Another function that accepts std::map should contain all tensors that the model requires and should have matching tensor name with inputs or outputs of the model.

int main(...) {
    // ...

    // running inference with input and output map
    std::map<std::string, rt::Tensor> Inputs;
    std::map<std::string, rt::Tensor> Outputs;

    // Create empty tensors
    for (rt::StringRef Name : Model.getInputNames()) {
        const rt::TensorInfo& Info = Model.getTensorInfo(Name);
        Inputs[Name] = rt::tensor(Info.Type, Info.Shape);
    }

    for (rt::StringRef Name : Model.getOutputNames()) {
        const rt::TensorInfo& Info = Model.getTensorInfo(Name);
        Outputs[Name] = rt::tensor(Info.Type, Info.Shape);
    }

    Request.infer(Inputs, Outputs);
    Request.wait();

    // ...
}

Note that you do not need to create tensors at every inferences. Tensors can be reused between requests and/or models unless tensors are used simultaneously. (e.g. Cannot use request A's output tensor X for request B's input while request A is running. It is OK to use tensor X after request A is finished.)

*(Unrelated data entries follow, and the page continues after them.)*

(** The pairs of a value and a type that a walk comes to, when [field] is what
    it takes a key of a struct for. *)
Inductive reach (field : gmap gostr gotype -> gostr -> option gotype) : json -> gotype -> json -> gotype -> Prop :=
  | reach_here v t : reach field v t v (deref t)
  | reach_field ms t fields k x ft v' t' : deref t = TStruct fields -> (k, x) ∈ ms -> field (jsonFields (TStruct fields)) k = Some ft ->
      reach field x ft v' t' -> reach field (JObj ms) t v' t'
  | reach_item l t e x v' t' : deref t = TSlice e -> x ∈ l -> reach field x e v' t' -> reach field (JArr l) t v' t'
  | reach_member ms t e k x v' t' : deref t = TMap e -> (k, x) ∈ ms -> reach field x e v' t' -> reach field (JObj ms) t v' t'.

Definition exact_field (fields : gmap gostr gotype) (k : gostr) : option gotype := fields !! k.

(** [P] holds of every object that is decoded into a struct, and its fields. *)
Definition all_structs (field : gmap gostr gotype -> gostr -> option gotype) (P : list (gostr * json) -> gmap gostr gotype -> Prop)
    (v : json) (t : gotype) : Prop :=
  forall ms fields, reach field v t (JObj ms) (TStruct fields) -> P ms (jsonFields (TStruct fields)).
(* ===== verification/GoNetip.v ===== *)
(** * [net/netip]: addresses and prefixes

    [ParseAddr] and [ParsePrefix], on addresses as integers. *)

From stdpp Require Import prelude list strings.
From Stdlib Require Import ZArith Lia ZifyNat Ascii.
From S2P Require Import Prelude GoUnicode GoStrings GoNum.

Local Open Scope Z_scope.

(** An address: 32 bits, or 128 bits and a zone. *)
Inductive addr :=
  | V4 (z : Z)
  | V6 (z : Z) (zone : gostr).

#[export] Instance addr_eq_dec : EqDecision addr.
Proof. solve_decision. Defined.

Definition Is6 (a : addr) : bool := match a with V6 _ _ => true | V4 _ => false end.

(** ** IPv4 *)

(** One field: digits without a leading zero, at most 255. *)
Definition parse_octet (s : gostr) : option Z :=
  match s with
  | [c] => if is_digit c then Some (bz c - 48) else None
  | c :: _ =>
    if Ascii.eqb c "0" || (3 <? length s)%nat then None
    else match parse_nat s with Some z => if z <=? 255 then Some z else None | None => None end
  | [] => None
  end.

Definition parse_ipv4 (s : gostr) : option Z :=
  match split_byte "."%char s with
  | [a; b; c; d] =>
    match parse_octet a, parse_octet b, parse_octet c, parse_octet d with
    | Some a, Some b, Some c, Some d => Some (((a * 256 + b) * 256 + c) * 256 + d)
    | _, _, _, _ => None
    end
  | _ => None
  end.

(** ** IPv6 *)

(** The hex digits in front of [s], and the rest. *)
Fixpoint span_hex (s : gostr) : list Z * gostr :=
  match s with
  | c :: s' =>
    match hex_digit_value c with
    | Some v => let '(ds, r) := span_hex s' in (v :: ds, r)
    | None => ([], s)
    end
  | [] => ([], [])
  end.

Definition hex_value (ds : list Z) : Z := foldl (fun acc d => acc * 16 + d) 0 ds.

(** The loop over the groups: [groups] are the 16-bit groups so far, and
    [ellipsis] how many of them were in front of the double colon.  Eight
    groups are read at most. *)
Fixpoint v6_groups (fuel : nat) (s : gostr) (groups : list Z) (ellipsis : option nat)
    : option (list Z * option nat) :=
  match fuel with
  | O => if bool_decide (s = []) then Some (groups, ellipsis) else None
  | S k =>
    let '(ds, rest) := span_hex s in
    if bool_decide (ds = []) || (4 <? length ds)%nat then None
    else
      match rest with
      | [] => Some (groups ++ [hex_value ds], ellipsis)
      | c :: rest' =>
        if Ascii.eqb c "." then
          if (is_nil ellipsis && negb (length groups =? 6)%nat) || (6 <? length groups)%nat then None
          else
            match parse_ipv4 s with
            | Some z => Some (groups ++ [z / 65536; z mod 65536], ellipsis)
            | None => None
            end
        else if negb (Ascii.eqb c ":") then None
        else
          let groups := groups ++ [hex_value ds] in
          match rest' with
          | [] => None
          | d :: rest'' =>
            if Ascii.eqb d ":" then
              if negb (is_nil ellipsis) then None
              else if bool_decide (rest'' = []) then Some (groups, Some (length groups))
              else v6_groups k rest'' groups (Some (length groups))
            else v6_groups k rest' groups ellipsis
          end
      end
  end.

Definition join_groups (gs : list Z) : Z := foldl (fun acc g => acc * 65536 + g) 0 gs.

Definition parse_ipv6 (s : gostr) : option addr :=
  let '(s, zone, zoned) := cut s (lit "%") in
  if zoned && bool_decide (zone = []) then None
  else
    match strip_prefix (lit "::") s with
    | Some [] => Some (V6 0 zone)
    | leading =>
      let '(s, ellipsis) := match leading with Some r => (r, Some 0%nat) | None => (s, None) end in
      match v6_groups 8 s [] ellipsis with
      | None => None
      | Some (gs, e) =>
        match e with
        | None => if (length gs =? 8)%nat then Some (V6 (join_groups gs) zone) else None
        | Some n =>
          if (length gs <? 8)%nat
          then Some (V6 (join_groups (take n gs ++ replicate (8 - length gs) 0 ++ drop n gs)) zone)
          else None
        end
      end
    end.

(** [ParseAddr]: the first dot, colon or percent decides. *)
Fixpoint addr_kind (s : gostr) : option byte :=
  match s with
  | [] => None
  | c :: s' => if Ascii.eqb c "." || Ascii.eqb c ":" || Ascii.eqb c "%" then Some c else addr_kind s'
  end.

Definition ParseAddr (s : gostr) : option addr :=
  match addr_kind s with
  | Some c =>
    if Ascii.eqb c "." then V4 <$> parse_ipv4 s
    else if Ascii.eqb c ":" then parse_ipv6 s
    else None
  | None => None
  end.

(** The literal of a bracketed host in a URL. *)
Definition ipv6_literal (s : gostr) : bool := match ParseAddr s with Some a => Is6 a | None => false end.

(** ** Prefixes *)

Record prefix := MkPrefix { pf_addr : addr; pf_bits : Z }.

#[export] Instance prefix_eq_dec : EqDecision prefix.
Proof. solve_decision. Defined.

Definition addr_bits (a : addr) : Z := if Is6 a then 128 else 32.

(** [ParsePrefix]. *)
Definition ParsePrefix (s : gostr) : option prefix :=
  match cut_at ["/"%char] (rev s) with
  | None => None
  | Some (rbits, raddr) =>
    let bits := rev rbits in
    match ParseAddr (rev raddr) with
    | None => None
    | Some a =>
      if match a with V6 _ zone => negb (bool_decide (zone = [])) | V4 _ => false end then None
      else if match bits with c :: _ :: _ => negb (in_range 49 57 (bz c)) | _ => false end then None
      else
        match parse_int 64 bits with
        | Some n => if (n <? 0) || (addr_bits a <? n) then None else Some (MkPrefix a n)
        | None => None
        end
    end
  end.

Definition addr_value (a : addr) : Z := match a with V4 z => z | V6 z _ => z end.

(** [Prefix.Contains]. *)
Definition Contains (p : prefix) (a : addr) : bool :=
  match pf_addr p, a with
  | V4 x, V4 y => Z.shiftr x (32 - pf_bits p) =? Z.shiftr y (32 - pf_bits p)
  | V6 x _, V6 y zone => bool_decide (zone = []) && (Z.shiftr x (128 - pf_bits p) =? Z.shiftr y (128 - pf_bits p))
  | _, _ => false
  end.

(** ** Addresses are of their width *)

Lemma parse_octet_range s z : parse_octet s = Some z -> 0 <= z <= 255.
Proof.
  assert (forall acc t v, 0 <= acc -> value_of acc t = Some v -> acc <= v) as Hv.
  { intros acc t. revert acc. induction t as [|c t IH]; intros acc v Ha; cbn; [intros [= <-]; lia|].
    unfold is_digit. destruct (in_range _ _ _) eqn:E; [|done]. apply in_range_true in E. intros H.
    apply IH in H; lia. }
  unfold parse_octet. destruct s as [|c [|d s]]; [done| |].
  - unfold is_digit. destruct (in_range _ _ _) eqn:E; [|done]. apply in_range_true in E. intros [= <-]. lia.
  - case_if; [done|]. destruct (parse_nat _) as [v|] eqn:E; [|done]. destruct (Z.leb_spec v 255); [|done].
    intros [= <-]. unfold parse_nat in E. apply Hv in E; lia.
Qed.

Lemma parse_ipv4_range s z : parse_ipv4 s = Some z -> 0 <= z < 2 ^ 32.
Proof.
  unfold parse_ipv4. destruct (split_byte _ s) as [|a [|b [|c [|d [|]]]]]; try done.
  destruct (parse_octet a) eqn:Ea, (parse_octet b) eqn:Eb, (parse_octet c) eqn:Ec, (parse_octet d) eqn:Ed; try done.
  apply parse_octet_range in Ea, Eb, Ec, Ed. intros [= <-]. lia.
Qed.

Example netip_1 : ParseAddr (lit "127.0.0.1") = Some (V4 2130706433).
Proof. reflexivity. Qed.
Example netip_2 : ParseAddr (lit "::ffff:1.2.3.4") = Some (V6 (65535 * 2 ^ 32 + 16909060) []).
Proof. reflexivity. Qed.
Example netip_3 : ParseAddr (lit "1::2::3") = None /\ ParseAddr (lit "01.2.3.4") = None
  /\ ParseAddr (lit "1:2:3:4:5:6:7") = None /\ ParseAddr (lit "1:2:3:4:5:6:7::8") = None
  /\ ParseAddr (lit "1:2:3:4:5:6:7::") = Some (V6 (join_groups [1; 2; 3; 4; 5; 6; 7; 0]) []).
Proof. repeat split; reflexivity. Qed.
Example netip_4 : ParsePrefix (lit "10.0.0.0/8") = Some (MkPrefix (V4 167772160) 8)
  /\ ParsePrefix (lit "10.0.0.0/08") = None /\ ParsePrefix (lit "fe80::%e/64") = None.
Proof. repeat split; reflexivity. Qed.
(** The rest of the path is the decoded form of the rest of the escaped one. *)
Lemma splitRoutePath_spec u p :
  splitRoutePath u = Some p ->
  head (p_rest p) = Some slash /\ decodes (p_escapedRest p) (p_rest p) /\ all_ascii (p_escapedRest p) = true.
Proof.
  unfold splitRoutePath. pose proof (EscapedPath_unescape u) as Hu. pose proof (EscapedPath_ascii u) as Ha.
  destruct (splitPrefix (u_path u)) as [[[sb rt] rest]|] eqn:E; [|done].
  destruct (splitPrefix (EscapedPath u)) as [[[esb ert] erest]|] eqn:E'; [|done].
  case_if; [|done]. bool_inv. subst esb ert. intros [= <-]. cbn [p_rest p_escapedRest].
  apply splitPrefix_spec in E as (Hsb & Hrt & tl & Hp & Htl).
  apply splitPrefix_spec in E' as (_ & _ & tl' & Hp' & Htl').
  rewrite Hp, Hp' in Hu. rewrite Hp' in Ha.
  rewrite unescape_path_cons in Hu. change (Ascii.eqb slash percent) with false in Hu. cbv iota in Hu.
  destruct (unescape_url encodePath (sb ++ _)) as [t|] eqn:Eu; [|done]. injection Hu as ->.
  apply prefix_plain in Eu; [|done|by right].
  rewrite unescape_path_cons in Eu. change (Ascii.eqb slash percent) with false in Eu. cbv iota in Eu.
  cbn [lit String.list_ascii_of_string app] in Eu.
  rewrite unescape_path_cons in Eu. change (Ascii.eqb "r" percent) with false in Eu. cbv iota in Eu.
  rewrite unescape_path_cons in Eu. change (Ascii.eqb slash percent) with false in Eu. cbv iota in Eu.
  destruct (unescape_url encodePath (rt ++ tl')) as [t|] eqn:Et; [|done]. injection Eu as ->.
  assert (tail_ok tl') as Htok by (destruct Htl' as [[-> _]|[-> ?]]; [by left|by right]).
  apply prefix_plain in Et; [|done|done].
  assert (all_ascii erest = true) as Hae.
  { rewrite all_ascii_Forall in *. destruct Htl' as [[-> ->]|[-> _]]; [by repeat constructor|].
    apply Forall_cons in Ha as [_ Ha]. apply Forall_app in Ha as [_ Ha]. apply Forall_cons in Ha as [_ Ha].
    apply Forall_app in Ha as [_ Ha]. apply Forall_cons in Ha as [_ Ha]. by apply Forall_app in Ha as [_ Ha]. }
  destruct Htl as [[-> ->]|[-> Hh]], Htl' as [[-> ->]|[-> Hh']]; split_and!; try done.
  - exfalso. destruct erest as [|d erest]; [done|]. injection Hh' as ->. rewrite unescape_path_cons in Et.
    change (Ascii.eqb slash percent) with false in Et. cbv iota in Et. by destruct (unescape_url _ erest).
  - injection Et as <-. done.
Qed.
Lemma overlay_guest_again b r : overlay_guest b (overlay_guest b r) = overlay_guest b r.
Proof.
  assert (forall (g : Guest) (x : option (gmap gostr gostr)) (gg : option GitGuest),
    overlay_guest (Some g) (Some (MkGuest (match x with Some m => if bool_decide (m = ∅) then gu_env g else Some (m ∪ default ∅ (gu_env g)) | None => gu_env g end) (or_else gg (gu_git g))))
    = Some (MkGuest (match x with Some m => if bool_decide (m = ∅) then gu_env g else Some (m ∪ default ∅ (gu_env g)) | None => gu_env g end) (or_else gg (gu_git g)))) as H.
  { intros g x gg. unfold overlay_guest. cbn [default from_option id gu_env gu_git]. rewrite or_else_absorb. f_equal. f_equal.
    destruct x as [m|].
    - destruct (bool_decide_reflect (m = ∅)) as [->|Hm].
      + destruct (gu_env g) as [m'|]; cbn; [|done]. destruct (bool_decide _); [done|]. by rewrite map_union_idemp.
      + cbn [default from_option id]. rewrite bool_decide_eq_false_2.
        2:{ intros E. apply Hm. apply map_positive_l in E. done. }
        f_equal. rewrite <- map_union_assoc, map_union_idemp. done.
    - destruct (gu_env g) as [m'|]; cbn; [|done]. destruct (bool_decide _); [done|]. by rewrite map_union_idemp. }
  destruct r as [[re rg]|].
  - destruct b as [g|].
    + specialize (H g re rg). unfold overlay_guest at 2 3. cbn [gu_env gu_git default from_option id].
      destruct re as [m|]; [exact H|]. cbn. exact H.
    + specialize (H empty_guest re rg). unfold overlay_guest in *. cbn in *. destruct re as [m|]; exact H.
  - destruct b as [[be bg]|]; [|done]. specialize (H (MkGuest be bg) None None). exact H.
Qed.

Request.wait() function has an optional argument, timeout, which represents the duration to wait. If the method returns false, it represents that the inference was finished before the timeout was reached. The method returns true when the inference was not finished before the timeout was reached. If called with no argument (or zero), it waits indefinitely.

Note that Request.wait() method should always be called to check error that happened during inference. It might cause undefined behavior if the request starts the inference in a fault state.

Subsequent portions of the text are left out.